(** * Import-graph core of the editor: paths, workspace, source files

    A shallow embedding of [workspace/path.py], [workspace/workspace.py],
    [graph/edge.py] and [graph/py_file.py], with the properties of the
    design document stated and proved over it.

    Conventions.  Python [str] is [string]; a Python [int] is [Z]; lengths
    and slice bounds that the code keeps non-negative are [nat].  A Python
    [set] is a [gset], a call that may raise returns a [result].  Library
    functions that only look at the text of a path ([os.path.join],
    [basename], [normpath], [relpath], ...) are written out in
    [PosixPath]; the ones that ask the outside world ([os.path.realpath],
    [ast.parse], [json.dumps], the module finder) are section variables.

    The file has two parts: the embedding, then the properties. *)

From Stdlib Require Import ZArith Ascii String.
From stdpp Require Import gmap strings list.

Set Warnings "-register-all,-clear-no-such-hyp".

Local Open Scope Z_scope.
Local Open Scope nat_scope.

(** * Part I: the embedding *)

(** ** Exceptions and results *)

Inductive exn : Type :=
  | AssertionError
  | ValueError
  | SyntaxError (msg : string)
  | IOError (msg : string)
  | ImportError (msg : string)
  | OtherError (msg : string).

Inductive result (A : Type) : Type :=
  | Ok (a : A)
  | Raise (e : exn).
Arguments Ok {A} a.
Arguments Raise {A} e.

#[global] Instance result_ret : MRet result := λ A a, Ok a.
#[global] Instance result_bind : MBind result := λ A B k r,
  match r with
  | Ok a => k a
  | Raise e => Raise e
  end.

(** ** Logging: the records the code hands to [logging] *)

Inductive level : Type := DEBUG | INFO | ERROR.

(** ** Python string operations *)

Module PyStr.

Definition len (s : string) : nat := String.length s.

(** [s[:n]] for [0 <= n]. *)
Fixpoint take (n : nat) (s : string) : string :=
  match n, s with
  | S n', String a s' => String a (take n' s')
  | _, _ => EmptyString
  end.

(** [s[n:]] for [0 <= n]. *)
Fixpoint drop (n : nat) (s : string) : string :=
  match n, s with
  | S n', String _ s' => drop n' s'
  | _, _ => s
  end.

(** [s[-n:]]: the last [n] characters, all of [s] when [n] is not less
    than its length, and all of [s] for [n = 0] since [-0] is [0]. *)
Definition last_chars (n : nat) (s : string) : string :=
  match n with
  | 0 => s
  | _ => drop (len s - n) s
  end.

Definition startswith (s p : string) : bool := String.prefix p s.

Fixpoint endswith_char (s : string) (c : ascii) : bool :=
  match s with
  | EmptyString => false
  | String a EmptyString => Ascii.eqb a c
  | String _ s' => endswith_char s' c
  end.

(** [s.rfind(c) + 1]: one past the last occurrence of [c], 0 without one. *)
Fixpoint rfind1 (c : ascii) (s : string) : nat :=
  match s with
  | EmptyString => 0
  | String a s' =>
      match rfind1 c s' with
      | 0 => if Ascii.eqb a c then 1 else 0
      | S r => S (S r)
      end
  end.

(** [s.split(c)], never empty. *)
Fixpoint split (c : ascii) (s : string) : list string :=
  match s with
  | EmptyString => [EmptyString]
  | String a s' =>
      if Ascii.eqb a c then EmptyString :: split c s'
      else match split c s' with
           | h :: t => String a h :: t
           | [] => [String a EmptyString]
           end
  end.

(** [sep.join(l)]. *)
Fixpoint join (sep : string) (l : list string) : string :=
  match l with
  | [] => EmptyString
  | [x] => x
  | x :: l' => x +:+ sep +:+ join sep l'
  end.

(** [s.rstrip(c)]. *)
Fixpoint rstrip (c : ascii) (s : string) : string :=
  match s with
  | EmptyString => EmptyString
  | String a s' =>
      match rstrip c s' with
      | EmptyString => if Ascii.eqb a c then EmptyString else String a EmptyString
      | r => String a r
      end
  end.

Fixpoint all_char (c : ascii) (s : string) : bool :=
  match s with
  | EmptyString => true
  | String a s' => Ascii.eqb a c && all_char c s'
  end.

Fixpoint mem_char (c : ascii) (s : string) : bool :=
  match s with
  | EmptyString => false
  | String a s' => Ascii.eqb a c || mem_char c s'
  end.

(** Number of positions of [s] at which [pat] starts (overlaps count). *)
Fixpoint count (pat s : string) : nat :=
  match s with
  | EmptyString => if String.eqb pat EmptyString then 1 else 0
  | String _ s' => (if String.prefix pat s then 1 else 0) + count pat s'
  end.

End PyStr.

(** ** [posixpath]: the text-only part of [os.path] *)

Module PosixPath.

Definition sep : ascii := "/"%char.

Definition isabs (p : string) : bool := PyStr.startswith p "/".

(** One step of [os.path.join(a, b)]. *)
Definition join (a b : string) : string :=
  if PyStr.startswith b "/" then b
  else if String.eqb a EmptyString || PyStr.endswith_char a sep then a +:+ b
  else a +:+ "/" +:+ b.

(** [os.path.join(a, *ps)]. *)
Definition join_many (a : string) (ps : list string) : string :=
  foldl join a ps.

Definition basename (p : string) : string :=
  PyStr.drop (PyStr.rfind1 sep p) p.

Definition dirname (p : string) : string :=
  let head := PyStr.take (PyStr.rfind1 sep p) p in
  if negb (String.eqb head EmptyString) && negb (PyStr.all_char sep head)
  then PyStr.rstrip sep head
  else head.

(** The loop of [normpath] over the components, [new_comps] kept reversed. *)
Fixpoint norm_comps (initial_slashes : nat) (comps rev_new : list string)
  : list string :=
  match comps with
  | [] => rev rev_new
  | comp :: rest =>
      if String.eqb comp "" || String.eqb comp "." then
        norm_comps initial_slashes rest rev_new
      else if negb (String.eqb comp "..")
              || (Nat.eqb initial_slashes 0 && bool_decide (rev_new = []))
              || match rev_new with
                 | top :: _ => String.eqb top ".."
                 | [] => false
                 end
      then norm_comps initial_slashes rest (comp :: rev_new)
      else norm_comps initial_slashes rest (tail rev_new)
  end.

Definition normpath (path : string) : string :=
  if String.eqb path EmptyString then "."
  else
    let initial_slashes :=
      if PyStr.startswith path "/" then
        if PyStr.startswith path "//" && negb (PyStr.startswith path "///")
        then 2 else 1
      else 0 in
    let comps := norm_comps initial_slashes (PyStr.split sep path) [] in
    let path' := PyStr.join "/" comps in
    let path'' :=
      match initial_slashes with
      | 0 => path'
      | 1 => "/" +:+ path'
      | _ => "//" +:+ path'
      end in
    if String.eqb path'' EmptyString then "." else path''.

Aim of the exercise
Starting with the first line of the records above, give back each line exactly until the line with "design document stated" has been given as well.

Response
(** * Import-graph core of the editor: paths, workspace, source files

    A shallow embedding of [workspace/path.py], [workspace/workspace.py],
    [graph/edge.py] and [graph/py_file.py], with the properties of the
    design document stated and proved over it.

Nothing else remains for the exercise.